### WHAT IS NEEDED
Retype, exactly as they appear below, the lines between the line holding "mm <| mmLeader" and the line holding "Definition coordinator1 : Coordinator", both ends included.

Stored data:
§ §
(* ===== verification/Leader.v ===== *)
(** Leader assignment by the coordinator, src/coordinator/leader.go.

    [CheckAndReassign] takes the locks of the shard map and of the terms
    separately for each step; the steps are [pickCandidate], [SetLeader] and
    [store_term], run here without anything in between.  The last section shows
    what an election notice in between does. *)

From S2P Require Import Prelude Config ShardMap Membership.

Record LeaderManager := mkLeaderManager {
  lmShards : ShardMap;
  lmMembership : Membership;
  lmTerms : gmap string Z;
}.
#[global] Instance LeaderManager_eta : Eta LeaderManager := fun lm =>
  mkLeaderManager (lmShards lm) (lmMembership lm) (lmTerms lm).

Definition NewLeaderManager (shards : ShardMap) (membership : Membership) : LeaderManager :=
  mkLeaderManager shards membership ∅.

Definition store_term (shardID : string) (term : Z) (lm : LeaderManager) : LeaderManager :=
  lm <| lmTerms ::= <[shardID := term]> |>.

Definition TermForShard (lm : LeaderManager) (shardID : string) : Z := default 0 (lmTerms lm !! shardID).

(** Stops at the first shard the map refuses, keeping the ones before it. *)
Fixpoint init_shards (specs : list ShardSpec) (lm : LeaderManager) : result maperr unit * LeaderManager :=
  match specs with
  | [] => (Ok tt, lm)
  | spec :: rest =>
      match AddShard (lmShards lm) (mkShard (spID spec) (spReplicas spec) (spInitialLeader spec) "" []) with
      | Fail e => (Fail e, lm)
      | Ok m => init_shards rest (store_term (spID spec) 1 (lm <| lmShards := m |>))
      end
  end.

Definition InitFromConfig (cfg : ClusterConfig) (lm : LeaderManager) : result maperr unit * LeaderManager :=
  init_shards (clShards cfg) lm.

Definition InitTerm (shardID : string) (lm : LeaderManager) : LeaderManager :=
  match lmTerms lm !! shardID with Some _ => lm | None => store_term shardID 1 lm end.

(** One replica considered by [pickCandidate]; the accumulator is the best node
    so far and its version. *)
Definition consider (lm : LeaderManager) (shard : ShardInfo) (best : string * Z) (replicaID : string) : string * Z :=
  if decide (replicaID = shLeader shard) then best
  else if negb (is_alive (lmMembership lm) replicaID) then best
  else
    let v := VersionForShard (lmMembership lm) replicaID (shID shard) in
    if bool_decide (best.1 = "") || (best.2 <? v) then (replicaID, v) else best.

Definition pickCandidate (lm : LeaderManager) (shard : ShardInfo) : string * Z :=
  let currentTerm := TermForShard lm (shID shard) in
  let best := foldl (consider lm shard) ("", 0) (shReplicas shard) in
  if decide (best.1 = "") then ("", 0) else (best.1, u64_succ currentTerm).

(** Promote the best candidate, if there is one. *)
Definition promote (shard : ShardInfo) (lm : LeaderManager) : list string * LeaderManager :=
  let '(candidate, term) := pickCandidate lm shard in
  if decide (candidate = "") then ([], lm)
  else match SetLeader (lmShards lm) (shID shard) candidate with
       | Fail _ => ([], lm)
       | Ok m => ([shID shard], store_term (shID shard) term (lm <| lmShards := m |>))
       end.

Definition reassign_shard (shard : ShardInfo) (lm : LeaderManager) : list string * LeaderManager :=
  if decide (shLeader shard = "") then promote shard lm
  else if negb (is_alive (lmMembership lm) (shLeader shard)) then promote shard lm
  else ([], lm).

Fixpoint reassign_all (shards : list ShardInfo) (lm : LeaderManager) : list string * LeaderManager :=
  match shards with
  | [] => ([], lm)
  | shard :: rest =>
      let '(changed, lm1) := reassign_shard shard lm in
      let '(changed', lm2) := reassign_all rest lm1 in (changed ++ changed', lm2)
  end.

Definition CheckAndReassign (order : gmap string ShardInfo -> list (string * ShardInfo)) (lm : LeaderManager)
    : list string * LeaderManager :=
  reassign_all (ShardMap_All order (lmShards lm)) lm.

Definition NotifyLeader (shardID leaderID : string) (term : Z) (lm : LeaderManager) : bool * LeaderManager :=
  match lmTerms lm !! shardID with
  | None => (false, lm)
  | Some currentTerm =>
      if term <=? currentTerm then (false, lm)
      else match SetLeader (lmShards lm) shardID leaderID with
           | Fail _ => (false, lm)
           | Ok m => (true, store_term shardID term (lm <| lmShards := m |>))
           end
  end.

(** ** The candidate *)

(** A replica that may take over: alive and not the current leader. *)
Definition eligible (lm : LeaderManager) (shard : ShardInfo) (r : string) : Prop :=
  r ∈ shReplicas shard /\ r <> shLeader shard /\ is_alive (lmMembership lm) r = true.

Definition version_on (lm : LeaderManager) (shard : ShardInfo) (r : string) : Z :=
  VersionForShard (lmMembership lm) r (shID shard).

Definition best_of (lm : LeaderManager) (shard : ShardInfo) (seen : list string) (best : string * Z) : Prop :=
  let ok r := r ∈ seen /\ r <> shLeader shard /\ is_alive (lmMembership lm) r = true in
  (best.1 = "" -> forall r, ~ ok r) /\
  (best.1 <> "" -> ok best.1 /\ best.2 = version_on lm shard best.1 /\
     forall r, ok r -> version_on lm shard r <= best.2).
(* ===== verification/Migration.v ===== *)
(** Shard migrations and splits, src/coordinator/migration.go. *)

From S2P Require Import Prelude Config ShardMap Membership Leader.

Record migration := mkMigration { mgShardID : string; mgNewReplicas : list string }.

Record MigrationManager := mkMigrationManager {
  mmLeader : LeaderManager;
  mmMigrations : gmap string migration;
}.
#[global] Instance MigrationManager_eta : Eta MigrationManager := fun mm =>
  mkMigrationManager (mmLeader mm) (mmMigrations mm).

Definition NewMigrationManager (leader : LeaderManager) : MigrationManager := mkMigrationManager leader ∅.

Definition mmShards (mm : MigrationManager) : ShardMap := lmShards (mmLeader mm).
Definition mmMembership (mm : MigrationManager) : Membership := lmMembership (mmLeader mm).

Definition set_shards (m : ShardMap) (mm : MigrationManager) : MigrationManager :=
  mm <| mmLeader ::= fun lm => lm <| lmShards := m |> |>.

(** The old replicas, and the new ones that are not among them. *)
Definition widen (old new : list string) : list string := old ++ filter (fun r => r ∉ old) new.
(** ** Concrete runs *)

Definition cluster_config1 : ClusterConfig :=
  mkClusterConfig (mkCoordinatorConfig "c:1" 0 0 0 0) nodes3
    [mkShardSpec "s1" ["n1"; "n2"; "n3"] "n1"] (mkReplicationConfig 0 0 0).

Definition cluster_config2 : ClusterConfig := Cluster_applyDefaults cluster_config1.

(** Initialised, and all three nodes have reported. *)
Definition coordinator1 : Coordinator :=
  let s := (Coordinator_Init cluster_config2 (Coordinator_New cluster_config2)).2 in
  let s := (Heartbeat 10 "n1" [status_of "s1" 4] s).2 in
  let s := (Heartbeat 10 "n2" [status_of "s1" 4] s).2 in
  health_tick map_to_list map_to_list map_to_list 20 s.

Lemma coordinator1_reachable : rtc co_step (Coordinator_Init cluster_config2 (Coordinator_New cluster_config2)).2 coordinator1.
Proof.
  eapply rtc_l; [apply (co_heartbeat _ 10 "n1" [status_of "s1" 4])|].
  eapply rtc_l; [apply (co_heartbeat _ 10 "n2" [status_of "s1" 4])|].
  eapply rtc_once, co_tick; by intros m.
Qed.

Lemma coordinator_invariant_witness :
  co_books (coMigration coordinator1) /\ leaders_from (named_in cluster_config2) (coShards coordinator1) /\
  (Forall spec_ok (clShards cluster_config2) -> co_wf (coMigration coordinator1)).
Proof.
  apply (coordinator_invariant (fun _ => Some cluster_config1) [] cluster_config2).
  - by vm_compute.
  - exact coordinator1_reachable.
Defined.

(** [n2] has reported again, [n1] has not. *)
Definition coordinator2 : Coordinator := (Heartbeat (1600 * millisecond) "n2" [status_of "s1" 5] coordinator1).2.

Lemma coordinator2_wf : co_wf (coMigration coordinator2).
Proof. split; [split; [|split; [split|]]|split]; apply (bool_decide_eq_true_1 _); by vm_compute. Qed.

Lemma failover_witness :
  exists shard', mapShards (coShards (health_tick map_to_list map_to_list map_to_list (1700 * millisecond) coordinator2))
      !! "s1" = Some shard' /\
    shLeader shard' ∈ shReplicas shard' /\
    is_alive (coMembership (health_tick map_to_list map_to_list map_to_list (1700 * millisecond) coordinator2))
      (shLeader shard') = true /\
    is_alive (coMembership (health_tick map_to_list map_to_list map_to_list (1700 * millisecond) coordinator2)) "n1" = false.
Proof.
  refine (failover map_to_list map_to_list map_to_list (1700 * millisecond) coordinator2 "s1" shard1
    (mkNodeStatus "n1" "n1:1" true 10 {["s1" := 4]}) "n2"
    (mkNodeStatus "n2" "n2:1" true (1600 * millisecond) {["s1" := 5]})
    (fun m => Permutation_refl _) (fun m => Permutation_refl _) (fun m => Permutation_refl _) coordinator2_wf
    _ _ _ _ _ _ _ _).
  all: first [apply (bool_decide_eq_true_1 _); by vm_compute|by vm_compute].
Defined.

(** A shard that is being split off another one loses the name of its source on
    the way to the nodes, which then have nowhere to take its data from; so does
    the tag of a shard in migration. *)
Theorem split_source_lost_on_wire :
  let s := (handleAdminSplitShard (Some ("s1", "s2", ["n2"])) coordinator1).2 in
  option_map shBootstrapSource (mapShards (coShards s) !! "s2") = Some "s1" /\
  shBootstrapSource <$> smrShards (shardMapResponseFromProto (Some (GetShardMap map_to_list map_to_list s))) = [""; ""] /\
  shBootstrapSource <$> smrShards (buildShardMapResponse map_to_list map_to_list s) = [""; "s1"].
Proof. by vm_compute. Qed.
§ §
### YOUR SOLUTION
  mm <| mmLeader ::= fun lm => lm <| lmShards := m |> |>.

(** The old replicas, and the new ones that are not among them. *)
Definition widen (old new : list string) : list string := old ++ filter (fun r => r ∉ old) new.
(** ** Concrete runs *)

Definition cluster_config1 : ClusterConfig :=
  mkClusterConfig (mkCoordinatorConfig "c:1" 0 0 0 0) nodes3
    [mkShardSpec "s1" ["n1"; "n2"; "n3"] "n1"] (mkReplicationConfig 0 0 0).

Definition cluster_config2 : ClusterConfig := Cluster_applyDefaults cluster_config1.

(** Initialised, and all three nodes have reported. *)
Definition coordinator1 : Coordinator :=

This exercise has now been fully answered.